Lines below starting with the line with "OpCommand (CmdTransition run_id" and going on through the line with "Definition p1 : DB" must be output exactly; the rest of the records must be left out.
=====
(* ===== verification/PublicationSample.v ===== *)
(** * A concrete publication

    The delivery of [DeliverySample] in a database: a run goes through its life
    cycle, a scheduler executes its attempt, the lease set is acquired, and the
    delivery is prepared and published. Git is one reference. The witnesses of
    the publication properties evaluate on it. *)

From S2P Require Import Prelude GoLib Fault Contracts Identity RunState LeasePaths.
From S2P Require Import ControlMemory Governance ControlRefinement AttemptRecords Postgres DeliveryContracts.
From S2P Require Import Leases LeaseSets LeaseExpansion DeliveryScopes DeliveryLeases DeliverySample LeaseSafety.
From S2P Require Import PgTables PgEvents Publications PgLogic PublicationEffects PublicationWorld.
From S2P Require Import PgControl PgEffects PgSample PgRefinement PgStreams.
From S2P Require Import Queue Outbox ProjectionDeliveries RunProjection RunReplay StreamEffects PgSystem.
From S2P Require Import WorkerResults Attempts AttemptEffects Authorizations AuthorizationEffects PgProperties AttemptProperties.
From S2P Require Import PublicationProperties SystemSample.

Module Publishing.
Import Sample Session Documents.

#[export] Instance uuid_canonical : UuidLaws.
Proof. done. Qed.

(** ** The history of the database *)

Definition do (key : string) (c : CommandMetadata → operation) (s : DB Forja) : DB Forja :=
  (perform home (c (md key)) s).2.
Definition move (v : Z) (target : State) (md : CommandMetadata) : operation :=
  OpCommand (CmdTransition run_id v target md).

Definition p0 : DB Forja := mkDB
  (mkForja _ (mkCanonical _ {[store_scope home]} ∅ ∅ ∅ ∅) (mkStream _ [] [] 0 ∅ ∅ ∅ [] ∅)
     (mkWork ∅ (Some ∅) (mkTables ∅ ∅ ∅))) 0 0.
Definition p1 : DB Forja := do "key-0001" (OpCreateRun run_id "objective") p0.
Definition p2 : DB Forja := do "key-0002" (move 1 StateAwaitingApproval) p1.
Definition p3 : DB Forja := do "key-0003" (move 2 StateQueued) p2.
Definition p4 : DB Forja := do "key-0004" (move 3 StatePreparing) p3.
Definition p5 : DB Forja := do "key-0005" (move 4 StateRunning) p4.
Definition p6 : DB Forja := do "key-0006" (move 5 StateValidating) p5.

Definition scheduler : LeaseKey := mkLeaseKey uuid1 uuid1 "scheduler" "main".
Definition fence_of : LeaseProof := mkLeaseProof scheduler "sched" 1.
Definition hold : lease_op := OpAcquire home scheduler "sched" Hour.
Definition lend (op : lease_op) (s : DB Forja) : DB Forja := (on_leases (run_op op) s).2.
Definition try (op : attempt_op) (s : DB Forja) : DB Forja := (attempt_run home op s).2.

Definition create_attempt : attempt_op := AttemptCreate run_id "queued" (md "key-0007") fence_of.
Definition start_attempt : attempt_op := AttemptStart attempt 1 (md "key-0008") fence_of.
Definition outcome : WorkerResult :=
  mkWorkerResult "task" attempt run_id "1.0" "adapter" "succeeded" false "completed" (mkTime (22 * Millisecond) 0)
    (mkTime (22 * Millisecond) 0) 0 (Some 0%Z) "" "" sha_text sha_text (mkWorkerUsage 0 0 0 0) None None.
Definition finish_attempt : attempt_op := AttemptFinish attempt 2 outcome (md "key-0009") fence_of.

Definition p7 : DB Forja := lend hold p6.
Definition p8 : DB Forja := try create_attempt p7.
Definition p9 : DB Forja := try start_attempt p8.
Definition p10 : DB Forja := try finish_attempt p9.

Definition member (ty id : string) : LeaseKey := mkLeaseKey uuid1 uuid1 ty id.
Definition take_set : lease_op :=
  OpAcquireSet home attempt [member "worktree" delivery; member "file" "src"; member "artifact" "out"]
    "sched" (60 * Second).
Definition p11 : DB Forja := lend take_set p10.

(** ** The publication *)

(** The leases of the set, as they were granted. *)
Definition lease_of_set (ty id : string) : Lease := mkLease (member ty id) "sched" 1 zero_time zero_time.
Definition proof_set : LeaseSet := mkLeaseSet attempt "sched"
  [lease_of_set "artifact" "out"; lease_of_set "file" "src"; lease_of_set "worktree" delivery]
  zero_time zero_time.

Definition intent : DeliveryPublicationIntent :=
  mkIntent delivery uuid1 uuid1 attempt attempt 60000 ("refs/forja/deliveries/" +:+ delivery) None commit
    sha_text sha_text sha_text "receipt".

(** Git: the commit of the publication reference. *)
Definition Git : Type := option string.
Definition check_evidence : M error Git unit := mret tt.
Definition set_ref : M error Git unit := λ _, (Ok tt, Some commit).
(** The reference moves, but the answer is lost. *)
Definition set_ref_then_fail : M error Git unit := λ _, (Err (ErrorString (Lit "timeout")), Some commit).

Definition prepare : publication_op Git := OpPrepare intent proof_set.
Definition publish : publication_op Git := OpPublish intent proof_set (Some check_evidence) (Some set_ref).
Definition act (op : publication_op Git) (w : World Git) : World Git := (publication_run home op w).2.

Definition w0 : World Git := mkWorld p0 None.
Definition w11 : World Git := mkWorld p11 None.
Definition w12 : World Git := act prepare w11.
Definition w13 : World Git := act publish w12.

(** ** The history *)

Abbreviation wsteps := (rtc (wstep (G := Git))).

Lemma command_step key c s g : wsteps (mkWorld s g) (mkWorld (do key c s) g).
Proof.
  apply rtc_once. apply (ws_system (mkWorld s g) (ByCommand home (c (md key)))). unfold do.
  destruct (perform home (c (md key)) s) as [r s'] eqn:Hrun. by exists r.
Qed.
Lemma attempt_step op s g : wsteps (mkWorld s g) (mkWorld (try op s) g).
Proof.
  apply rtc_once. apply (ws_system (mkWorld s g) (ByAttempt home op)). unfold try.
  destruct (attempt_run home op s) as [r s'] eqn:Hrun. by exists r.
Qed.
Lemma lease_step op s g : wsteps (mkWorld s g) (mkWorld (lend op s) g).
Proof.
  apply rtc_once. apply (ws_system (mkWorld s g) (ByLease op)). unfold lend.
  destruct (on_leases (run_op op) s) as [r s'] eqn:Hrun. by exists r.
Qed.
Lemma publication_step op w : wsteps w (act op w).
Proof.
  apply rtc_once. unfold act. destruct (publication_run home op w) as [r w'] eqn:Hrun.
  by eapply (ws_publication w home op r).
Qed.

Lemma reach_w11 : wsteps w0 w11.
Proof.
  unfold w0, w11. etrans; [apply (command_step "key-0001" (OpCreateRun run_id "objective"))|].
  etrans; [apply (command_step "key-0002" (move 1 StateAwaitingApproval))|].
  etrans; [apply (command_step "key-0003" (move 2 StateQueued))|].
  etrans; [apply (command_step "key-0004" (move 3 StatePreparing))|].
  etrans; [apply (command_step "key-0005" (move 4 StateRunning))|].
  etrans; [apply (command_step "key-0006" (move 5 StateValidating))|].
  etrans; [apply (lease_step hold)|]. etrans; [apply (attempt_step create_attempt)|].
  etrans; [apply (attempt_step start_attempt)|]. etrans; [apply (attempt_step finish_attempt)|].
  apply (lease_step take_set).
Qed.
Lemma reach_w12 : wsteps w0 w12.
Proof. etrans; [exact reach_w11|apply (publication_step prepare)]. Qed.
Lemma reach_w13 : wsteps w0 w13.
Proof. etrans; [exact reach_w12|apply (publication_step publish)]. Qed.

Lemma w0_fresh : unpublished_yet (tables (db w0)).
Proof. by split; [split|]. Qed.

Definition key : PublicationKey := intent_key home intent.

(** ** Witnesses *)

Lemma publication_pins_run_witness :
  ∃ row a r, rows_of (tables (db w13)) !! key = Some row ∧ pb_state row = "published" ∧
    attempts (work (tables (db w13))) !! attempt = Some a ∧ at_status a = "succeeded" ∧
    runs (canonical (tables (db w13))) !! at_run a = Some r.
Proof.
  assert (∃ row, rows_of (tables (db w13)) !! key = Some row ∧ pb_state row = "published") as (row & Hrow & Hst)
    by (eexists; split; vm_compute; reflexivity).
  destruct (publication_pins_run w0 w13 (store_scope home) delivery attempt row w0_fresh reach_w13 Hrow
    (or_intror Hst)) as (a & r & Ha & _ & Hs & Hr & _).
  exists row, a, r. exact (conj Hrow (conj Hst (conj Ha (conj Hs Hr)))).
Defined.

Lemma journal_rows_lawful_witness :
  ∃ row, rows_of (tables (db w13)) !! key = Some row ∧ pb_observed row = Some (pb_result row) ∧
    validatePublicationIntent (scanIntent key row) = Ok tt.
Proof.
  assert (∃ row, rows_of (tables (db w13)) !! key = Some row ∧ pb_state row = "published") as (row & Hrow & Hst)
    by (eexists; split; vm_compute; reflexivity).
  destruct (journal_rows_lawful w0 w13 key row w0_fresh reach_w13 Hrow) as (Hv & _ & Ho & _).
  exists row. exact (conj Hrow (conj (Ho Hst) Hv)).
Defined.

Lemma journal_moves_forward_witness :
  ∃ row row', rows_of (tables (db w12)) !! key = Some row ∧ rows_of (tables (db w13)) !! key = Some row' ∧
    same_intent row row'.
Proof.
  assert (∃ row, rows_of (tables (db w12)) !! key = Some row) as [row Hrow]
    by (eexists; vm_compute; reflexivity).
  destruct (journal_moves_forward w12 w13 key row (publication_step publish w12) Hrow)
    as (row' & Hrow' & Hsame & _).
  exists row, row'. exact (conj Hrow (conj Hrow' Hsame)).
Defined.

Lemma published_ok :
  ∃ record w', CompleteDeliveryPublication home intent proof_set (Some check_evidence) (Some set_ref) w12 =
    (Ok record, w').
Proof.
  assert (is_ok (CompleteDeliveryPublication home intent proof_set (Some check_evidence) (Some set_ref) w12).1 = true) as Hok
    by (vm_compute; reflexivity).
  destruct (CompleteDeliveryPublication _ _ _ _ _ _) as [[record|e] w']; [by exists record, w'|done].
Qed.

Lemma publication_is_fenced_witness :
  ∃ record w', CompleteDeliveryPublication home intent proof_set (Some check_evidence) (Some set_ref) w12 =
    (Ok record, w') ∧ dp_Intent record = intent ∧ dp_State record = "published".
Proof.
  destruct published_ok as (record & w' & Hrun). exists record, w'. split; [exact Hrun|].
  destruct (publication_is_fenced home intent proof_set check_evidence set_ref w12 record w' Hrun) as (Hi & Hs & _).
  exact (conj Hi Hs).
Defined.

(** Git moved, but the call failed: the row is recovered. *)
Lemma lost_answer :
  ∃ e w', CompleteDeliveryPublication home intent proof_set (Some check_evidence) (Some set_ref_then_fail) w12 =
    (Err e, w').
Proof.
  assert (is_ok (CompleteDeliveryPublication home intent proof_set (Some check_evidence) (Some set_ref_then_fail) w12).1 = false) as Hok
    by (vm_compute; reflexivity).
  destruct (CompleteDeliveryPublication _ _ _ _ _ _) as [[record|e] w']; [done|by exists e, w'].
Qed.

Lemma crash_window_recovers_witness :
  ∃ record s, dp_State record = "published" ∧ dp_Intent record = intent ∧
    ∃ e w', CompleteDeliveryPublication home intent proof_set (Some check_evidence) (Some set_ref_then_fail) w12 =
      (Err e, w') ∧ RecoverDeliveryPublication home intent commit (db w') = (Ok record, s).
Proof.
  destruct lost_answer as (e & w' & Hrun).
  assert (∃ row, rows_of (tables (db w12)) !! intent_key home intent = Some row ∧ pb_state row = "prepared" ∧
    scanIntent (intent_key home intent) row = intent) as (row & Hrow & Hst & Hscan)
    by (eexists; split_and!; vm_compute; reflexivity).
  destruct (crash_window_recovers w0 w12 w' home intent proof_set (Some check_evidence) (Some set_ref_then_fail)
    e row (moment 4) w0_fresh reach_w12 Hrow Hscan Hst) as (_ & record & s & Hrec & Hi & Hs & _);
    [vm_compute; reflexivity|vm_compute; reflexivity|exact Hrun|].
  exists record, s. split; [exact Hs|]. split; [exact Hi|]. exists e, w'. exact (conj Hrun Hrec).
Defined.
End Publishing.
=====
### Answer to the problem
  OpCommand (CmdTransition run_id v target md).

Definition p0 : DB Forja := mkDB
  (mkForja _ (mkCanonical _ {[store_scope home]} ∅ ∅ ∅ ∅) (mkStream _ [] [] 0 ∅ ∅ ∅ [] ∅)
     (mkWork ∅ (Some ∅) (mkTables ∅ ∅ ∅))) 0 0.
Definition p1 : DB Forja := do "key-0001" (OpCreateRun run_id "objective") p0.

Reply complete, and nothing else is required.